El carácter supuestamente popular de los grupos de autodefensa no deja de tocarme el corazón. Es ingenuidad pura, lectores, lo reconozco. Por el contrario, a mi amigo Luis González de Alba no le termina de convencer el tema; más bien, nos avisa de la inminente reconversión de toda esa gente en un nuevo instrumento de perversa exacción a los inermes ciudadanos michoacanos, que algo saben ya de abusos, extorsiones, secuestros, amenazas, cobros, robos y violencias.

El problema es morrocotudo, en todo caso: si los pobladores de una localidad se organizan espontáneamente para encargarse de su propia seguridad, siendo que sus autoridades no sólo se han desentendido olímpicamente de la cuestión sino que trabajan en colaboración con los criminales, entonces es muy difícil, para un Gobierno central, llegar a imponer la ley por la fuerza: si desarmas a esas personas, ¿no las estás dejando en la más pavorosa indefensión? ¿Y no estás cometiendo al mismo tiempo una injusticia puesto que el surgimiento de esos grupos resulta de la desesperación de gente que se encuentra totalmente acorralada y que busca meramente sobrevivir? ¿No es también admirable que el pueblo se organice, que reclame sus derechos, que no se quede con los brazos cruzados y que plante cara a los delincuentes?

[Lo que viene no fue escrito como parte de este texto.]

(** Sending one packet ahead of everything sent so far. *)
Lemma ahead_egress used f t o p q τ t' out L T :
  core used f t o -> fr_max f = Some L -> fr_ts f = Some T -> L < q -> 0 <= q -> max_output_ts t <= τ ->
  (T < τ -> fr_closed f = true \/ L <> q - 1) -> apply t p q τ = (t', out) -> bounded out ->
  admissible used f (views [out]) /\
  core (used_after used (views [out])) (front_after f (views [out])) t'
    (note_emitted o (seq_no out) (marker out) (rtp_ticks out)) /\
  fr_max (front_after f (views [out])) = Some q /\ fr_ts (front_after f (views [out])) = Some τ /\
  used_after used (views [out]) = {[q]} ∪ used.
Proof.
  intros Hc HL HT Hlt Hq Hτ Hopen Eap [Hb1 Hb2]. destruct (apply_spec _ _ _ _ _ _ Eap) as (Ev & _).
  assert (views [out] = [(q, τ, marker p)]) as -> by (cbn; by rewrite Ev).
  unfold view in Ev. injection Ev as Es Et Em. rewrite Es in Hb1. rewrite Et in Hb2.
  assert (advances f q = true) as Ha by (unfold advances; rewrite HL; lia).
  assert (0 <= T <= max_output_ts t) as HT0 by (pose proof (c_epoch _ _ _ _ Hc) as Hep; rewrite HL, HT in Hep; destruct Hep as (_ & (T' & [= <-] & ?) & _); done).
  assert (q ∉ used) as Hfresh by (intros Hu; pose proof (c_used _ _ _ _ Hc _ _ Hu HL); lia).
  cbn [used_after front_after foldl fst snd]. destruct (advance_front f q τ (marker p) T HT Ha ltac:(lia)) as [F1 F2].
  split_and!; try done.
  - cbn. split_and!; try done. intros _ t0 E0. rewrite HT in E0. injection E0 as <-. split; [lia|]. intros Hl.
    destruct (Hopen Hl) as [?|Hne]; [by left|right]. rewrite HL. congruence.
  - eapply emit_core; [done|done|lia|lia|done|done].
Qed.

Lemma keep_tail used f f' r q L :
  tail_ok used f r -> fr_max f = Some L -> L < q -> fr_max f' = Some q -> tail_ok ({[q]} ∪ used) f' r.
Proof.
  intros Ht HL Hlt Hf' tl x Etl Hx. destruct (Ht tl x Etl Hx) as (H1 & H2 & L' & E' & H3). rewrite HL in E'. injection E' as <-.
  split_and!; [|done|]; [set_solver by lia|]. exists q. split; [done|lia].
Qed.

(** Where the live translation puts a packet after the last one read. *)
Lemma live_translation used f t o r id cur snt b d p :
  core used f t o -> live_at used f t r (srcs id) cur snt b d -> of_stream (srcs id) p -> cur < seq_no p ->
  let i := seq_no p in
  seq_ok i /\ rtp_ticks p = clock (srcs id) i /\ 0 <= clock (srcs id) i < 2 ^ 62 /\
  0 <= snt + b < 2 ^ 63 /\ - 2 ^ 62 < d < 2 ^ 63 /\ clock (srcs id) snt + d <= max_output_ts t < 2 ^ 63 /\
  out_max_ts o = Some (max_output_ts t) /\ wrapping_add 64 i (seq_base t) = i + b.
Proof.
  intros Hc [L1 L2 L4 Ls L3 L5 L6 L7 L8 Lt L9] (Hio & Hclk & Hticks & _) Hi i. fold i in Hio, Hclk. rewrite Hclk in *.
  pose proof (c_epoch _ _ _ _ Hc) as Hep. rewrite L7 in Hep. destruct Hep as (_ & (T & ET & HT) & HL & HX & _ & EX).
  rewrite L8 in ET. injection ET as ET. unfold seq_ok, SEQ_LIMIT in *. rewrite L5. split_and!; try done; try lia. apply wrapping_add_small; lia.
Qed.

(** Whether a gap is left for a frame that was cut short. *)
Definition cut_short (o : Output) (X τ snt i : Z) : bool :=
  newest_frame_left_open o && (X <? τ) && (i =? snt + 1).

Lemma forward_packet_sends used f s id cur snt b d p hs s' es :
  good used f s -> live_at used f (timeline s) (roles s) (srcs id) cur snt b d ->
  of_stream (srcs id) p -> cur < seq_no p ->
  let i := seq_no p in let τ := wrapping_add 64 (rtp_ticks p) (wrap 64 d) in
  let skip := cut_short (output s) (max_output_ts (timeline s)) τ snt i in let b2 := if skip then b + 1 else b in
  forward_packet (with_roles s (set_input_holes hs (roles s))) p (i + b) τ = (s', es) ->
  exists t2 t3 out,
    core used f t2 (output s) /\ max_output t2 <= i + b2 - 1 /\ max_output_ts t2 = max_output_ts (timeline s) /\
    seq_base t2 = wrap 64 b2 /\ ts_base t2 = wrap 64 d /\ apply t2 p (i + b2) τ = (t3, out) /\ es = [out] /\
    s' = mkSwitcher t3 Full (set_input_holes (if skip then ∅ else hs) (roles s))
           (note_emitted (output s) (seq_no out) (marker out) (rtp_ticks out)).
Proof.
  intros [Hc Hfr Hst Ht Hlv Hfull] Hl Hp Hi i τ skip b2 Hfw. pose proof Hl as [L1 L2 L4 Ls L3 L5 L6 L7 L8 Lt L9].
  destruct (live_translation _ _ _ _ _ _ _ _ _ _ _ Hc Hl Hp Hi) as (Hio & Hclk & Hrng & HL & Hd & HX & EX & Eq).
  fold i in Hio, Hclk, Hrng, Eq. unfold seq_ok, SEQ_LIMIT in *.
  assert (wrapping_add 64 (snt + b) 1 = snt + b + 1) as EL1 by (apply wrap_small; unfold fits; lia).
  unfold forward_packet, emit_with in Hfw. cbn [output with_roles roles timeline] in Hfw.
  rewrite EX, (c_last _ _ _ _ Hc), L7 in Hfw. cbn [some_and] in Hfw.
  set (skip0 := newest_frame_left_open (output s) && _ && _) in Hfw.
  assert (skip0 = skip) as Esk by (unfold skip0, skip, cut_short; rewrite EL1; f_equal; lia).
  rewrite Esk in Hfw. clearbody skip0. clear Esk skip0.
  set (t2 := if skip then skip_live_sequence (timeline s) 1 else timeline s). exists t2.
  assert (core used f t2 (output s) /\ max_output t2 <= i + b2 - 1 /\ max_output_ts t2 = max_output_ts (timeline s) /\
    seq_base t2 = wrap 64 b2 /\ ts_base t2 = wrap 64 d) as (K1 & K2 & K5 & K3 & K4).
  { unfold t2, b2. destruct skip; [|rewrite L5, L6, (Hfr _ L7); split_and!; [done|lia|done|done|done]].
    unfold skip_live_sequence, skip_output_sequence. cbn. rewrite (Hfr _ L7), EL1, L5, L6. split_and!; [|lia|done| |done].
    - apply core_set_sequence; [apply core_set_sequence; [done|]|]; intros L EL; rewrite L7 in EL; injection EL as <-; cbn; lia.
    - unfold wrapping_add, wrap. by rewrite Zplus_mod_idemp_l. }
  assert (rewrite_live t2 p = apply t2 p (i + b2) τ) as Erw.
  { unfold rewrite_live. rewrite K3, K4. fold i. f_equal. unfold b2. apply wrapping_add_small; destruct skip; lia. }
  destruct (apply t2 p (i + b2) τ) as [t3 out]. exists t3, out. clearbody b2. unfold t2 in *. clear t2.
  destruct skip; cbn [timeline with_timeline with_roles selector roles output] in Hfw; rewrite Erw, Hfull in Hfw;
    injection Hfw as <- <-; split_and!; done.
Qed.

(** A packet is passed over when it would take the clock back, and forwarded
    otherwise. *)
Lemma pull_packet_cases used f s id cur snt b d p :
  good used f s -> live_at used f (timeline s) (roles s) (srcs id) cur snt b d ->
  of_stream (srcs id) p -> cur < seq_no p ->
  let i := seq_no p in let τ := wrapping_add 64 (rtp_ticks p) (wrap 64 d) in
  if τ <? max_output_ts (timeline s)
  then pull_packet s p = (with_roles s (set_cursor (Some i) (Some (i + 1)) (roles s)), [])
  else exists hs,
    pull_packet s p = (let '(s2, es) := forward_packet (with_roles s (set_input_holes hs (roles s))) p (i + b) τ in
      (with_roles s2 (set_cursor (Some i) (if none_or (next_expected_input (roles s2)) (fun e => e <=? i)
         then Some (i + 1) else next_expected_input (roles s2)) (roles s2)), es)) /\
    (forall h, h ∈ hs -> 0 <= h < i /\ 0 <= h + b /\ (h + b ∉ used) /\
       forall tl, tail (roles s) = Some tl -> h + b ∉ tail_holes tl).
Proof.
  intros [Hc Hfr Hst Ht Hlv Hfull] Hl Hp Hi i τ. pose proof Hl as [L1 L2 L4 Ls L3 L5 L6 L7 L8 Lt L9].
  destruct (live_translation _ _ _ _ _ _ _ _ _ _ _ Hc Hl Hp Hi) as (Hio & Hclk & Hrng & HL & Hd & HX & EX & Eq).
  fold i in Hio, Hclk, Hrng, Eq. pose proof (note_fresh_holes _ _ _ _ _ _ cur snt b d i Hc Ht Hl Hi) as Hholes. cbv zeta in Hholes.
  set (hs := match next_expected_input (roles s) with Some e => _ | None => _ end) in Hholes.
  unfold pull_packet. fold i. rewrite Eq, L6, EX, (c_last _ _ _ _ Hc), L7. fold τ. cbn [some_and none_or].
  rewrite (proj2 (Z.ltb_lt (snt + b) (i + b))) by lia. cbn [andb]. cbv zeta.
  assert (wrapping_add 64 i 1 = i + 1) as Ei by (apply wrap_small; unfold fits, seq_ok, SEQ_LIMIT in *; lia). rewrite Ei.
  destruct (τ <? max_output_ts (timeline s)).
  { rewrite L4. cbn [none_or]. by rewrite (proj2 (Z.leb_le (cur + 1) i)) by lia. }
  exists hs. split; [|exact Hholes].
  set (s1 := match next_expected_input (roles s) with Some e => _ | None => s end).
  assert (s1 = with_roles s (set_input_holes hs (roles s))) as ->.
  { unfold s1, hs. destruct (next_expected_input (roles s)); [destruct (_ && _); [done|]|]; by destruct s as [? ? [] ?]. }
  cbn [selector with_roles]. rewrite Hfull.
  assert (decide_frame Full p = Forward) as -> by (unfold decide_frame, keep; by destruct (dependency_descriptor _)).
  by destruct (forward_packet _ p (i + b) τ) as [s2 es].
Qed.

(** Passing over a packet sends nothing and leaves the stream live. *)
Lemma passed_over used f s id cur snt b d i :
  good used f s -> active (roles s) = Some id -> live_at used f (timeline s) (roles s) (srcs id) cur snt b d -> cur < i -> seq_ok i ->
  let s' := with_roles s (set_cursor (Some i) (Some (i + 1)) (roles s)) in
  good used f s' /\ live_at used f (timeline s') (roles s') (srcs id) i snt b d.
Proof.
  intros [Hc Hfr Hst Ht Hlv Hfull] Hact [L1 L2 L4 Ls L3 L5 L6 L7 L8 Lt L9] Hi Hio s'.
  assert (live_at used f (timeline s') (roles s') (srcs id) i snt b d) as Hl by (split; try done; lia).
  split; [|done]. split; try done. intros id' Hid'. cbn in Hid'. rewrite Hact in Hid'. injection Hid' as <-. eauto.
Qed.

Pero, al mismo tiempo, no sabemos si esos grupo de civiles armados han surgido de manera espontánea, si no hay nadie detrás, si los antiguos sicarios no se han infiltrado y si, en el peor de los casos, todo esto no es más que un montaje de las propias organizaciones criminales —algo así como un cambio de disfraz— para seguir operando sin mayores problemas.

Lo curioso es que, vista la situación de inseguridad que se vive en el país, no hayan aparecido grupos de autodefensa en otros muchos lugares del territorio nacional. Naturalmente, los espacios urbanos están mucho más controlados. O, a lo mejor es meramente un asunto lingüístico: en las ciudades, las autodefensas se llaman “guardias de seguridad privada”.